→ WORK ITEM: The answer must consist only of the lines from the line with "ch ← AuthorizeChannelUnlocked" to the line with "RunInTx (CreateInvite_tx svc", both included, exactly as they stand below.

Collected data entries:
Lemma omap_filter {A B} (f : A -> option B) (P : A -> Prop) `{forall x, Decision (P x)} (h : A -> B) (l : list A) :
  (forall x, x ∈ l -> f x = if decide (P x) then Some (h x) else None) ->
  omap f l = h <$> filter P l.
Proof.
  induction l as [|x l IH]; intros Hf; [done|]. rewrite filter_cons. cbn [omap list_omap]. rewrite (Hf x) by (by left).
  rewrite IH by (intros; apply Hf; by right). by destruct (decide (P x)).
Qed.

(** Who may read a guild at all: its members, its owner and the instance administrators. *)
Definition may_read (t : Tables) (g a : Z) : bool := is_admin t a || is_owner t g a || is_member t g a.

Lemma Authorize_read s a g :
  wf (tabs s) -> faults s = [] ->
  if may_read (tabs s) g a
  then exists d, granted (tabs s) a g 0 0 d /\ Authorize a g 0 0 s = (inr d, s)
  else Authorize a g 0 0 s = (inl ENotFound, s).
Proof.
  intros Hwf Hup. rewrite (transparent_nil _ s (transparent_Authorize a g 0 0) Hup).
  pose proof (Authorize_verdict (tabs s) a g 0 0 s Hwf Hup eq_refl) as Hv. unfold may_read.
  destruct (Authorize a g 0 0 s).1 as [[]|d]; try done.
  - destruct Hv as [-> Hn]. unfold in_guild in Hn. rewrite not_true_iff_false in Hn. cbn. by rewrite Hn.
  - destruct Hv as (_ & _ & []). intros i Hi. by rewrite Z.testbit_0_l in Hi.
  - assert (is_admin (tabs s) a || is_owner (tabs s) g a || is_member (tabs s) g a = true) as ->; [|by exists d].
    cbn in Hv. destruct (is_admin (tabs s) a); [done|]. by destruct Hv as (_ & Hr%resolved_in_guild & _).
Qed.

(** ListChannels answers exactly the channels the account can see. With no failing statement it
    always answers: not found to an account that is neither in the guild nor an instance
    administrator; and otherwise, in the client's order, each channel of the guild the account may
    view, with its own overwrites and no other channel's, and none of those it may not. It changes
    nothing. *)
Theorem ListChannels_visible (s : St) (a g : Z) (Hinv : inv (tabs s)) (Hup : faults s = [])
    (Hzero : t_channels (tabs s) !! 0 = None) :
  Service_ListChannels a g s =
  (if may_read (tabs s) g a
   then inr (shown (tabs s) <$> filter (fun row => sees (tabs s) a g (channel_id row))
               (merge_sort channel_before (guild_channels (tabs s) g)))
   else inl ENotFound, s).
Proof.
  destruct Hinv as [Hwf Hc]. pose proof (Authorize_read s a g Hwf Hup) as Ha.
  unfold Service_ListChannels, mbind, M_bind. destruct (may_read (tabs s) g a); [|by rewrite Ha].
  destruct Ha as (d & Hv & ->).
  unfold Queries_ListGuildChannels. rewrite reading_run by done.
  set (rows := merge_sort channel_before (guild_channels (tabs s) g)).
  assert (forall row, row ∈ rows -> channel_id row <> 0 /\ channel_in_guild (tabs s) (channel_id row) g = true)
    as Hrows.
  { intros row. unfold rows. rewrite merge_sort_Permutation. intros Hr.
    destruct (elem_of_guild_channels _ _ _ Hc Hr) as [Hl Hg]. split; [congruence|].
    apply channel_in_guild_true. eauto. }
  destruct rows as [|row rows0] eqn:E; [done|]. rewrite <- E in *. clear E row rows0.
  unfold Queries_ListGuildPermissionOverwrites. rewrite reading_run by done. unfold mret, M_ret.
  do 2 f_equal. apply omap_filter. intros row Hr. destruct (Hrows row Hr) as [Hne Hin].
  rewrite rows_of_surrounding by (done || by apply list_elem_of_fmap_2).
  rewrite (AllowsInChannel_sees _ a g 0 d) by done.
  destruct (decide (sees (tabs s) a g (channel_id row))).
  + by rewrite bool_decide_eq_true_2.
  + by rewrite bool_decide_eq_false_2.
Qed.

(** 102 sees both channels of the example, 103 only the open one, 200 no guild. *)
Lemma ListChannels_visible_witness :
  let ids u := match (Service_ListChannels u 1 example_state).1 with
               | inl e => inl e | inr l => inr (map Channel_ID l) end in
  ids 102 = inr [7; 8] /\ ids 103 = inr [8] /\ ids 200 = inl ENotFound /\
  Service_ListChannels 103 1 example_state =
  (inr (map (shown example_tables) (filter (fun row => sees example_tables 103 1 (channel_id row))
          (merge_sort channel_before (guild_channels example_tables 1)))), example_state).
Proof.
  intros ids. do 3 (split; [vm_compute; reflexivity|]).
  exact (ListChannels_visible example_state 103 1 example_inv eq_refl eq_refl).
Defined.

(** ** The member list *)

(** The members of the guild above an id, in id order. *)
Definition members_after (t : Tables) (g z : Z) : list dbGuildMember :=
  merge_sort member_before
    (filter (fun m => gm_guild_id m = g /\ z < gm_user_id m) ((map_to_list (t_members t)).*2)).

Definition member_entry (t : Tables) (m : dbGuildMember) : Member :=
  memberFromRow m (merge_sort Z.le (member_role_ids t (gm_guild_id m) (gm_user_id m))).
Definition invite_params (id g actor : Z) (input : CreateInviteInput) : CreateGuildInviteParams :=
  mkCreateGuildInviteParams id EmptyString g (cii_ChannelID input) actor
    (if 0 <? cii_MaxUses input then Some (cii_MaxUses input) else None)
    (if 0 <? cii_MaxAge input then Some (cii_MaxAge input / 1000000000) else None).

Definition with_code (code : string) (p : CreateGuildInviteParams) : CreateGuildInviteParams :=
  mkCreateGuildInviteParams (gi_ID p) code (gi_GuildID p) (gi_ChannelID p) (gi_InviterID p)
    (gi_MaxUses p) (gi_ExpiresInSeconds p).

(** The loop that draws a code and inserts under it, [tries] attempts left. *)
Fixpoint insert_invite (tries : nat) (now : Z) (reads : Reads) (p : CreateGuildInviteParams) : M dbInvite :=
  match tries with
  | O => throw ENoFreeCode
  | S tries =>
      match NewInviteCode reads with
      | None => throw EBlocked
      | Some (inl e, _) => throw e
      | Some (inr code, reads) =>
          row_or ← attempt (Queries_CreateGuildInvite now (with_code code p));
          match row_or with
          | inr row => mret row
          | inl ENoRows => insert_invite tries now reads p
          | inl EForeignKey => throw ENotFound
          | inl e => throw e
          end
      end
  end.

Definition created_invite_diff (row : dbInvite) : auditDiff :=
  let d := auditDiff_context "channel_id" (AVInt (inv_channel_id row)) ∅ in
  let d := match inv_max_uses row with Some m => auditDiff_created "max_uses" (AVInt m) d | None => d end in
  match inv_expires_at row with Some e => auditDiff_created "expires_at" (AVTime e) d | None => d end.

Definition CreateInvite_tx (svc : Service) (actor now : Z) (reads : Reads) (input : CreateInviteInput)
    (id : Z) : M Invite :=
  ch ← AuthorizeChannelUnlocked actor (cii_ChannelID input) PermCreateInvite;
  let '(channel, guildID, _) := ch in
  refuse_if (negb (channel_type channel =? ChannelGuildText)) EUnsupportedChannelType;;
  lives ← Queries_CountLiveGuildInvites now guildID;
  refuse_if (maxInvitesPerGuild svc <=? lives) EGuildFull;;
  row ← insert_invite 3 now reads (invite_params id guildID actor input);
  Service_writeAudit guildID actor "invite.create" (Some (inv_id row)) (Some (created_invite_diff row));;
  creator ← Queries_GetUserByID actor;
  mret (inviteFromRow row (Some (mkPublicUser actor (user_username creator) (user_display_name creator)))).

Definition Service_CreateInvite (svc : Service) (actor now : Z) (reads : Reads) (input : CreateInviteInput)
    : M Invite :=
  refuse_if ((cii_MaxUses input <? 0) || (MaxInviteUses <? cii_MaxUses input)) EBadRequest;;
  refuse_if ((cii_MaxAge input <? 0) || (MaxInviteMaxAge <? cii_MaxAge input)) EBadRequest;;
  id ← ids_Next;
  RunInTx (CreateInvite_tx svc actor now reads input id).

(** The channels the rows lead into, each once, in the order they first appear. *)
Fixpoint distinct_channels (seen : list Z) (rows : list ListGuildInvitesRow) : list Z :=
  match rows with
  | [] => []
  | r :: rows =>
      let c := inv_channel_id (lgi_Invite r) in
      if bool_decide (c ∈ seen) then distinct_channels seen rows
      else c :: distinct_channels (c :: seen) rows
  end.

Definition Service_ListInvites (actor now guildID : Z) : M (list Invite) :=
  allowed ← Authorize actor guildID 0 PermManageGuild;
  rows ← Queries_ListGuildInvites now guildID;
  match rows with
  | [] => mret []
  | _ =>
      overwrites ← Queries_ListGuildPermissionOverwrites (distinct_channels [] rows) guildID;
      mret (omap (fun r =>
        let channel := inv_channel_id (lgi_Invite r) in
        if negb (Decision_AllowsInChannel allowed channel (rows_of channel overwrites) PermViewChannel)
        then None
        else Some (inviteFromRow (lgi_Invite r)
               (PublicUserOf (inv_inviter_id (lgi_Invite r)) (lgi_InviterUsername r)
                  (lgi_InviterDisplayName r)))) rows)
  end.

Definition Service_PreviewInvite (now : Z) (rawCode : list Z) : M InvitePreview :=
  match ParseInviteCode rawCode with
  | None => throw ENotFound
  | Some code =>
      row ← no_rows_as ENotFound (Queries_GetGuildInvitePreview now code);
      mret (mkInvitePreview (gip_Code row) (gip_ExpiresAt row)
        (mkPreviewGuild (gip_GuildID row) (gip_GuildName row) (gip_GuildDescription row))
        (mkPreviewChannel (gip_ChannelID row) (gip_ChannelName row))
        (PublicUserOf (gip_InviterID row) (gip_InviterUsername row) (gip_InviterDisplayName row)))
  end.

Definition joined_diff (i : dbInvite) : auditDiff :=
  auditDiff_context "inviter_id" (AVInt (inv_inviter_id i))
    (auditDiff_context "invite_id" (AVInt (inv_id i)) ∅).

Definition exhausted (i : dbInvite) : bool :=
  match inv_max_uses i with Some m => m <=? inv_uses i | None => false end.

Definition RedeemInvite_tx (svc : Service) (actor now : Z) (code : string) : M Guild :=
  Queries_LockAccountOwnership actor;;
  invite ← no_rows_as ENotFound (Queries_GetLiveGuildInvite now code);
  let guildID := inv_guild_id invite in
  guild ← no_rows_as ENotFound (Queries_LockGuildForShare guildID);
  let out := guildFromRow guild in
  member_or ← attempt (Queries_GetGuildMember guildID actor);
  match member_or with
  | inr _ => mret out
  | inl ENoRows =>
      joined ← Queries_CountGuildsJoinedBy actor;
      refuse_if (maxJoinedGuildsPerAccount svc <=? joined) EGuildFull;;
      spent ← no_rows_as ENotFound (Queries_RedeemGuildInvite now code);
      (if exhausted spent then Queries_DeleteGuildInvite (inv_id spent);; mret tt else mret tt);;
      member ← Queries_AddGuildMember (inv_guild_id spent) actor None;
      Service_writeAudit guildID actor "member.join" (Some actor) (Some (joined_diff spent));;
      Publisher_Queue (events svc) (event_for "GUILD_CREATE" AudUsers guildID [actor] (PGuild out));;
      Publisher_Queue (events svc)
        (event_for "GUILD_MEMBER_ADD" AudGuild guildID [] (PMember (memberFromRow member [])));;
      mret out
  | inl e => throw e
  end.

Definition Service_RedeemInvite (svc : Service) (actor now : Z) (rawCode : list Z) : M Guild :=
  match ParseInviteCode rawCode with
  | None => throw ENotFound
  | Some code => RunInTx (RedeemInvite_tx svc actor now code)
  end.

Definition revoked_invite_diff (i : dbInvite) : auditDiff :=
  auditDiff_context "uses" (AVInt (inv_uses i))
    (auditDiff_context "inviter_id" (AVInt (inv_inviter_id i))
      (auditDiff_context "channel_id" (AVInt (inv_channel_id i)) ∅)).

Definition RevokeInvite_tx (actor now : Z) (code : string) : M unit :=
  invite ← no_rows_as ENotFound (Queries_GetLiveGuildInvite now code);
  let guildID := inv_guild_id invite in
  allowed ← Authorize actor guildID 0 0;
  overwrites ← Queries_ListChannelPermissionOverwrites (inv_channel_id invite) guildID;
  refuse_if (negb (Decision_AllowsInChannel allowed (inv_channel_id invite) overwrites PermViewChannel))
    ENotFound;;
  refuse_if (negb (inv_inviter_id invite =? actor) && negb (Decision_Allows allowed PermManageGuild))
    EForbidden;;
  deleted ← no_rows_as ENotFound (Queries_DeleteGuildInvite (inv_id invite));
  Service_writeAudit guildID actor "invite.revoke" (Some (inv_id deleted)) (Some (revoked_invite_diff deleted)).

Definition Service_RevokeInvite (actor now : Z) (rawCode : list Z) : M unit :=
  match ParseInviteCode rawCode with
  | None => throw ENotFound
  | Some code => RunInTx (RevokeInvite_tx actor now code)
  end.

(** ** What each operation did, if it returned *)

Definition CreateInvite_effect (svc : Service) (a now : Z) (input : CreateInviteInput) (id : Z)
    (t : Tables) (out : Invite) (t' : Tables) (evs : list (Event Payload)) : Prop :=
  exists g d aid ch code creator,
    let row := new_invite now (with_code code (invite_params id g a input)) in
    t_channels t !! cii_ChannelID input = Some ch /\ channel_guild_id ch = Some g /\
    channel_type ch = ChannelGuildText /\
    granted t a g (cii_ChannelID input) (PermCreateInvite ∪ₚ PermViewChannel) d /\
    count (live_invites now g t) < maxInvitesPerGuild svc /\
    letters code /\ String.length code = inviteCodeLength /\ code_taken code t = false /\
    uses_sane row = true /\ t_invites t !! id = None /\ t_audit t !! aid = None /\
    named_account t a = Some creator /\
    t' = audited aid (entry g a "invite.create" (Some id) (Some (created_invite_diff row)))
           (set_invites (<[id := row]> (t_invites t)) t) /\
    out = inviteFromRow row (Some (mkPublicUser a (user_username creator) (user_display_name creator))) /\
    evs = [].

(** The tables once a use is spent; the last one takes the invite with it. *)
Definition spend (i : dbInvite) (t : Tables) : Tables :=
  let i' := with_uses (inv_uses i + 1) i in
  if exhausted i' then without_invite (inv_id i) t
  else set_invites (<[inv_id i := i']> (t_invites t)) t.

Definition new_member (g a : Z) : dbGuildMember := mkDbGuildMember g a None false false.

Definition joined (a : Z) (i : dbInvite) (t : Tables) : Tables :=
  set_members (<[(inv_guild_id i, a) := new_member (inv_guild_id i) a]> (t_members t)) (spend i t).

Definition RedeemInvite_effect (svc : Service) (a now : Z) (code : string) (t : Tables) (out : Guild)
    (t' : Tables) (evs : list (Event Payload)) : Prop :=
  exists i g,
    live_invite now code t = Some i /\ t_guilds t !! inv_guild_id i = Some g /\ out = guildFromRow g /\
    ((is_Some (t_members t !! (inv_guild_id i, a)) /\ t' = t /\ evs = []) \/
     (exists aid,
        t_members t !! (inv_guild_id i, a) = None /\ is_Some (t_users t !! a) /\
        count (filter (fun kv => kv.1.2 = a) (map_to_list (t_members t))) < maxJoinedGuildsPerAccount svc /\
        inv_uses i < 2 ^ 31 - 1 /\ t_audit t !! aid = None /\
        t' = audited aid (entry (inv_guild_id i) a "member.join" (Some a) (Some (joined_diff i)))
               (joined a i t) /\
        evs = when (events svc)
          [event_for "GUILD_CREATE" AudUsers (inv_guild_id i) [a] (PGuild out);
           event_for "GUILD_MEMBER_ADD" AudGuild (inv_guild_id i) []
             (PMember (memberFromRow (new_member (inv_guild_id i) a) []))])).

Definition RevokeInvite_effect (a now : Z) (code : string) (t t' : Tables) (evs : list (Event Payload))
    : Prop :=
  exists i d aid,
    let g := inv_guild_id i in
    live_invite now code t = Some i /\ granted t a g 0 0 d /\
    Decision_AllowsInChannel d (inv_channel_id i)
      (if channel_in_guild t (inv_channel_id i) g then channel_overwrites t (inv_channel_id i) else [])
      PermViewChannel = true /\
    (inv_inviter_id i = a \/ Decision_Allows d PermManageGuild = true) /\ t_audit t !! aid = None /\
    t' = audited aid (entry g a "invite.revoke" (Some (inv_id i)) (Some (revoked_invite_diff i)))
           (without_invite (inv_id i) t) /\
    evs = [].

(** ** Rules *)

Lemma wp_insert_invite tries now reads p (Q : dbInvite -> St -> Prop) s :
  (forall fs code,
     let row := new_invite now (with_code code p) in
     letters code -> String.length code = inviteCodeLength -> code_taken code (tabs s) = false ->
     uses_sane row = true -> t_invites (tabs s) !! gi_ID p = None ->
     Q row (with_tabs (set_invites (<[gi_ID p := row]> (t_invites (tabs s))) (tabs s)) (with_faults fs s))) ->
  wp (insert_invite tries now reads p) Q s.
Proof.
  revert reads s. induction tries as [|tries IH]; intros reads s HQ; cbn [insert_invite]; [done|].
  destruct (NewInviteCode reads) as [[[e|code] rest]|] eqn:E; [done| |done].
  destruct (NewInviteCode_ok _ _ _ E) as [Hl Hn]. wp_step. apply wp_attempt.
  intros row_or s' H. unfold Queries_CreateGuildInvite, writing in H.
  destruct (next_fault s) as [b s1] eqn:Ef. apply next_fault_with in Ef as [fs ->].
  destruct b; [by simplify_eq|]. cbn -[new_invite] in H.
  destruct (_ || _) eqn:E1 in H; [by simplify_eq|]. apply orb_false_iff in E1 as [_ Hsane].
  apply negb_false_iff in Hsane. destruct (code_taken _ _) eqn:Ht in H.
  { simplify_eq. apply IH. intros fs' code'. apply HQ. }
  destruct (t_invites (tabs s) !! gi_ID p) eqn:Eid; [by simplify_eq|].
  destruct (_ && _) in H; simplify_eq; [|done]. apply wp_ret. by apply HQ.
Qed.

→ ANSWER SPACE:
  ch ← AuthorizeChannelUnlocked actor (cii_ChannelID input) PermCreateInvite;
  let '(channel, guildID, _) := ch in
  refuse_if (negb (channel_type channel =? ChannelGuildText)) EUnsupportedChannelType;;
  lives ← Queries_CountLiveGuildInvites now guildID;
  refuse_if (maxInvitesPerGuild svc <=? lives) EGuildFull;;
  row ← insert_invite 3 now reads (invite_params id guildID actor input);
  Service_writeAudit guildID actor "invite.create" (Some (inv_id row)) (Some (created_invite_diff row));;
  creator ← Queries_GetUserByID actor;
  mret (inviteFromRow row (Some (mkPublicUser actor (user_username creator) (user_display_name creator)))).

Definition Service_CreateInvite (svc : Service) (actor now : Z) (reads : Reads) (input : CreateInviteInput)
    : M Invite :=
  refuse_if ((cii_MaxUses input <? 0) || (MaxInviteUses <? cii_MaxUses input)) EBadRequest;;
  refuse_if ((cii_MaxAge input <? 0) || (MaxInviteMaxAge <? cii_MaxAge input)) EBadRequest;;
  id ← ids_Next;
  RunInTx (CreateInvite_tx svc actor now reads input id).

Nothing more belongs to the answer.